» Directions: Each record must be retyped word for word.

[Stored items]
------------

(* ===== verification/Strconv.v ===== *)
(** * The parts of package strconv that parse numbers

    [ParseUint], [ParseInt] in base 10 and [Atoi], on a 64-bit platform. *)

From S2P Require Import Prelude GoNet Host.
From Stdlib Require Import Ascii.

Module Strconv.

Inductive num_err := ErrSyntax | ErrRange.

Definition max_uint : Z := 2 ^ 64 - 1.

Fixpoint parse_uint_loop (s : string) (n : Z) : Z + num_err :=
  match s with
  | EmptyString => inl n
  | String c s =>
      match Net.digit_val c with
      | None => inr ErrSyntax
      | Some d =>
          let n1 := (n * 10 + d)%Z in
          if (max_uint <? n1)%Z then inr ErrRange else parse_uint_loop s n1
      end
  end.

Definition parse_uint (s : string) : Z + num_err :=
  match s with
  | EmptyString => inr ErrSyntax
  | _ => parse_uint_loop s 0
  end.

(** The sign, then the digits; the magnitude must fit an int64. *)
Definition parse_int (s : string) : Z + num_err :=
  let '(neg, digits) := match s with
                        | String "+" s' => (false, s')
                        | String "-" s' => (true, s')
                        | _ => (false, s)
                        end in
  match parse_uint digits with
  | inr e => inr e
  | inl un =>
      if negb neg && (2 ^ 63 <=? un)%Z then inr ErrRange
      else if neg && (2 ^ 63 <? un)%Z then inr ErrRange
      else inl (if neg : bool then (- un)%Z else un)
  end.

(** [NumError.Error]. *)
Definition num_error (func s : string) (e : num_err) : string :=
  "strconv." +:+ func +:+ ": parsing " +:+ Quote s +:+ ": " +:+
  match e with ErrSyntax => "invalid syntax" | ErrRange => "value out of range" end.

Definition ParseUint (s : string) : result Z :=
  match parse_uint s with inl n => OK n | inr e => Err (num_error "ParseUint" s e) end.
Definition Atoi (s : string) : result Z :=
  match parse_int s with inl n => OK n | inr e => Err (num_error "Atoi" s e) end.

(** ** Facts *)
Import StringFacts.

Lemma digit_val_pretty x : (x < 10)%N → Net.digit_val (pretty_N_char x) = Some (Z.of_N x).
Proof.
  intros Hx. assert (x ∈ (N.of_nat <$> seq 0 10)) as Hin.
  { apply list_elem_of_fmap. exists (N.to_nat x). split; [lia|]. apply elem_of_seq. lia. }
  repeat (apply elem_of_cons in Hin as [->|Hin]; [reflexivity|]). by apply elem_of_nil in Hin.
Qed.

Lemma parse_uint_pretty x s :
  (Z.of_N x ≤ max_uint)%Z → parse_uint_loop (pretty_N_go x s) 0 = parse_uint_loop s (Z.of_N x).
Proof.
  revert s. induction (N.lt_wf_0 x) as [x _ IH]; intros s Hx.
  destruct (decide (x = 0)%N) as [->|Hne]; [done|].
  pose proof (N.div_mod x 10 ltac:(lia)) as Hdm. pose proof (N.mod_lt x 10 ltac:(lia)) as Hm.
  rewrite pretty_N_go_step by lia. pose proof (N.div_lt x 10 ltac:(lia) ltac:(lia)) as Hlt.
  specialize (IH (x / 10)%N Hlt). set (q := (x / 10)%N) in *. set (m := (x mod 10)%N) in *. clearbody q m.
  rewrite IH by lia. cbn [parse_uint_loop]. rewrite digit_val_pretty by done.
  replace (Z.of_N q * 10 + Z.of_N m)%Z with (Z.of_N x) by lia.
  by destruct (Z.ltb_spec max_uint (Z.of_N x)); [lia|].
Qed.

Definition first_not (c : ascii) (s : string) : Prop :=
  match s with EmptyString => False | String d _ => d ≠ c end.

Lemma pretty_N_first x s : (0 < x)%N → first_not "0" (pretty_N_go x s).
Proof.
  revert s. induction (N.lt_wf_0 x) as [x _ IH]; intros s Hx. rewrite pretty_N_go_step by lia.
  destruct (decide (x < 10)%N) as [Hlt|Hge].
  - rewrite N.div_small, N.mod_small by done. rewrite pretty_N_go_0. intros Hc.
    pose proof (digit_val_pretty x Hlt) as Hd. rewrite Hc in Hd.
    assert (Some 0%Z = Some (Z.of_N x)) as [= ?] by (by rewrite <-Hd). lia.
  - apply IH; [apply N.div_lt; lia|]. apply N.div_str_pos. lia.
Qed.

Lemma Itoa_N z : (0 < z)%Z → Itoa z = pretty_N_go (Z.to_N z) "".
Proof.
  intros Hz. unfold Itoa. destruct z as [|p|p]; [lia| |lia].
  unfold pretty, pretty_Z, pretty, pretty_positive, pretty, pretty_N. by rewrite decide_False.
Qed.

Lemma parse_uint_Itoa z : (0 ≤ z ≤ max_uint)%Z → parse_uint (Itoa z) = inl z.
Proof.
  intros Hz. destruct (decide (z = 0)%Z) as [->|Hne]; [done|].
  rewrite Itoa_N by lia. pose proof (pretty_N_first (Z.to_N z) "" ltac:(lia)) as Hf.
  destruct (pretty_N_go (Z.to_N z) "") as [|c s] eqn:E; [done|]. cbn [parse_uint].
  rewrite <-E. rewrite parse_uint_pretty by lia. cbn [parse_uint_loop]. f_equal. lia.
Qed.

Lemma ParseUint_Itoa z : (0 ≤ z ≤ max_uint)%Z → ParseUint (Itoa z) = OK z.
Proof. intros Hz. unfold ParseUint. by rewrite parse_uint_Itoa. Qed.

Lemma Itoa_ne z : (0 ≤ z)%Z → Itoa z ≠ "".
Proof.
  intros Hz E. destruct (decide (z = 0)%Z) as [->|Hne]; [done|].
  rewrite Itoa_N in E by lia. pose proof (pretty_N_first (Z.to_N z) "" ltac:(lia)) as Hf. by rewrite E in Hf.
Qed.

Lemma parse_uint_range s n m :
  (0 ≤ n ≤ max_uint)%Z → parse_uint_loop s n = inl m → (0 ≤ m ≤ max_uint)%Z.
Proof.
  revert n. induction s as [|c s IH]; intros n Hn; simpl; [by intros [= ->]|].
  destruct (Net.digit_val c) as [d|] eqn:E; [|done].
  destruct (Z.ltb_spec max_uint (n * 10 + d)); [done|]. apply IH.
  unfold Net.digit_val in E. case_match; [|done]. injection E as <-. lia.
Qed.

Lemma ParseUint_range s m : ParseUint s = OK m → (0 ≤ m ≤ max_uint)%Z.
Proof.
  unfold ParseUint. destruct (parse_uint s) as [n|] eqn:E; [|done]. intros [= <-]. destruct s; [done|].
  eapply parse_uint_range; [|done]. unfold max_uint. lia.
Qed.

(** [Atoi] reads what [Itoa] wrote. *)
Lemma Atoi_Itoa z : (0 ≤ z < 2 ^ 63)%Z → Atoi (Itoa z) = OK z.
Proof.
  intros Hz. unfold Atoi, parse_int. assert (z ≤ max_uint)%Z as Hmax by (unfold max_uint; lia).
  pose proof (parse_uint_Itoa z ltac:(lia)) as Hp. pose proof (Itoa_digits z ltac:(lia)) as Hd.
  pose proof (Itoa_ne z ltac:(lia)) as Hne. destruct (Itoa z) as [|c s]; [done|].
  assert (∀ neg : bool, neg = false → (if negb neg && (2 ^ 63 <=? z)%Z then inr ErrRange
    else if neg && (2 ^ 63 <? z)%Z then inr ErrRange else inl (if neg then (- z)%Z else z)) = (inl z : Z + num_err)) as H.
  { intros neg ->. simpl. by destruct (Z.leb_spec (2 ^ 63) z); [lia|]. }
  apply andb_true_iff in Hd as [Hc _].
  destruct c as [[] [] [] [] [] [] [] []]; first [discriminate Hc | cbv beta iota; by rewrite Hp, H].
Qed.
End Strconv.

------------

» Task output:
(* ===== verification/Strconv.v ===== *)
(** * The parts of package strconv that parse numbers

    [ParseUint], [ParseInt] in base 10 and [Atoi], on a 64-bit platform. *)

From S2P Require Import Prelude GoNet Host.
From Stdlib Require Import Ascii.

Module Strconv.

Inductive num_err := ErrSyntax | ErrRange.

Definition max_uint : Z := 2 ^ 64 - 1.

Fixpoint parse_uint_loop (s : string) (n : Z) : Z + num_err :=
  match s with
  | EmptyString => inl n
  | String c s =>
      match Net.digit_val c with
      | None => inr ErrSyntax
      | Some d =>
          let n1 := (n * 10 + d)%Z in
          if (max_uint <? n1)%Z then inr ErrRange else parse_uint_loop s n1
      end
  end.

Definition parse_uint (s : string) : Z + num_err :=
  match s with
  | EmptyString => inr ErrSyntax
  | _ => parse_uint_loop s 0
  end.

(** The sign, then the digits; the magnitude must fit an int64. *)
Definition parse_int (s : string) : Z + num_err :=
  let '(neg, digits) := match s with
                        | String "+" s' => (false, s')
                        | String "-" s' => (true, s')
                        | _ => (false, s)
                        end in
  match parse_uint digits with
  | inr e => inr e
  | inl un =>
      if negb neg && (2 ^ 63 <=? un)%Z then inr ErrRange
      else if neg && (2 ^ 63 <? un)%Z then inr ErrRange
      else inl (if neg : bool then (- un)%Z else un)
  end.

(** [NumError.Error]. *)
Definition num_error (func s : string) (e : num_err) : string :=
  "strconv." +:+ func +:+ ": parsing " +:+ Quote s +:+ ": " +:+
  match e with ErrSyntax => "invalid syntax" | ErrRange => "value out of range" end.

Definition ParseUint (s : string) : result Z :=
  match parse_uint s with inl n => OK n | inr e => Err (num_error "ParseUint" s e) end.
Definition Atoi (s : string) : result Z :=
  match parse_int s with inl n => OK n | inr e => Err (num_error "Atoi" s e) end.

(** ** Facts *)
Import StringFacts.

Lemma digit_val_pretty x : (x < 10)%N → Net.digit_val (pretty_N_char x) = Some (Z.of_N x).
Proof.
  intros Hx. assert (x ∈ (N.of_nat <$> seq 0 10)) as Hin.
  { apply list_elem_of_fmap. exists (N.to_nat x). split; [lia|]. apply elem_of_seq. lia. }
  repeat (apply elem_of_cons in Hin as [->|Hin]; [reflexivity|]). by apply elem_of_nil in Hin.
Qed.

Lemma parse_uint_pretty x s :
  (Z.of_N x ≤ max_uint)%Z → parse_uint_loop (pretty_N_go x s) 0 = parse_uint_loop s (Z.of_N x).
Proof.
  revert s. induction (N.lt_wf_0 x) as [x _ IH]; intros s Hx.
  destruct (decide (x = 0)%N) as [->|Hne]; [done|].
  pose proof (N.div_mod x 10 ltac:(lia)) as Hdm. pose proof (N.mod_lt x 10 ltac:(lia)) as Hm.
  rewrite pretty_N_go_step by lia. pose proof (N.div_lt x 10 ltac:(lia) ltac:(lia)) as Hlt.
  specialize (IH (x / 10)%N Hlt). set (q := (x / 10)%N) in *. set (m := (x mod 10)%N) in *. clearbody q m.
  rewrite IH by lia. cbn [parse_uint_loop]. rewrite digit_val_pretty by done.
  replace (Z.of_N q * 10 + Z.of_N m)%Z with (Z.of_N x) by lia.
  by destruct (Z.ltb_spec max_uint (Z.of_N x)); [lia|].
Qed.

Definition first_not (c : ascii) (s : string) : Prop :=
  match s with EmptyString => False | String d _ => d ≠ c end.

Lemma pretty_N_first x s : (0 < x)%N → first_not "0" (pretty_N_go x s).
Proof.
  revert s. induction (N.lt_wf_0 x) as [x _ IH]; intros s Hx. rewrite pretty_N_go_step by lia.
  destruct (decide (x < 10)%N) as [Hlt|Hge].
  - rewrite N.div_small, N.mod_small by done. rewrite pretty_N_go_0. intros Hc.
    pose proof (digit_val_pretty x Hlt) as Hd. rewrite Hc in Hd.
    assert (Some 0%Z = Some (Z.of_N x)) as [= ?] by (by rewrite <-Hd). lia.
  - apply IH; [apply N.div_lt; lia|]. apply N.div_str_pos. lia.
Qed.

Lemma Itoa_N z : (0 < z)%Z → Itoa z = pretty_N_go (Z.to_N z) "".
Proof.
  intros Hz. unfold Itoa. destruct z as [|p|p]; [lia| |lia].
  unfold pretty, pretty_Z, pretty, pretty_positive, pretty, pretty_N. by rewrite decide_False.
Qed.

Lemma parse_uint_Itoa z : (0 ≤ z ≤ max_uint)%Z → parse_uint (Itoa z) = inl z.
Proof.
  intros Hz. destruct (decide (z = 0)%Z) as [->|Hne]; [done|].
  rewrite Itoa_N by lia. pose proof (pretty_N_first (Z.to_N z) "" ltac:(lia)) as Hf.
  destruct (pretty_N_go (Z.to_N z) "") as [|c s] eqn:E; [done|]. cbn [parse_uint].
  rewrite <-E. rewrite parse_uint_pretty by lia. cbn [parse_uint_loop]. f_equal. lia.
Qed.

Lemma ParseUint_Itoa z : (0 ≤ z ≤ max_uint)%Z → ParseUint (Itoa z) = OK z.
Proof. intros Hz. unfold ParseUint. by rewrite parse_uint_Itoa. Qed.

Lemma Itoa_ne z : (0 ≤ z)%Z → Itoa z ≠ "".
Proof.
  intros Hz E. destruct (decide (z = 0)%Z) as [->|Hne]; [done|].
  rewrite Itoa_N in E by lia. pose proof (pretty_N_first (Z.to_N z) "" ltac:(lia)) as Hf. by rewrite E in Hf.
Qed.

Lemma parse_uint_range s n m :
  (0 ≤ n ≤ max_uint)%Z → parse_uint_loop s n = inl m → (0 ≤ m ≤ max_uint)%Z.
Proof.
  revert n. induction s as [|c s IH]; intros n Hn; simpl; [by intros [= ->]|].
  destruct (Net.digit_val c) as [d|] eqn:E; [|done].
  destruct (Z.ltb_spec max_uint (n * 10 + d)); [done|]. apply IH.
  unfold Net.digit_val in E. case_match; [|done]. injection E as <-. lia.
Qed.

Lemma ParseUint_range s m : ParseUint s = OK m → (0 ≤ m ≤ max_uint)%Z.
Proof.
  unfold ParseUint. destruct (parse_uint s) as [n|] eqn:E; [|done]. intros [= <-]. destruct s; [done|].
  eapply parse_uint_range; [|done]. unfold max_uint. lia.
Qed.

(** [Atoi] reads what [Itoa] wrote. *)
Lemma Atoi_Itoa z : (0 ≤ z < 2 ^ 63)%Z → Atoi (Itoa z) = OK z.
Proof.
  intros Hz. unfold Atoi, parse_int. assert (z ≤ max_uint)%Z as Hmax by (unfold max_uint; lia).
  pose proof (parse_uint_Itoa z ltac:(lia)) as Hp. pose proof (Itoa_digits z ltac:(lia)) as Hd.
  pose proof (Itoa_ne z ltac:(lia)) as Hne. destruct (Itoa z) as [|c s]; [done|].
  assert (∀ neg : bool, neg = false → (if negb neg && (2 ^ 63 <=? z)%Z then inr ErrRange
    else if neg && (2 ^ 63 <? z)%Z then inr ErrRange else inl (if neg then (- z)%Z else z)) = (inl z : Z + num_err)) as H.
  { intros neg ->. simpl. by destruct (Z.leb_spec (2 ^ 63) z); [lia|]. }
  apply andb_true_iff in Hd as [Hc _].
  destruct c as [[] [] [] [] [] [] [] []]; first [discriminate Hc | cbv beta iota; by rewrite Hp, H].
Qed.
End Strconv.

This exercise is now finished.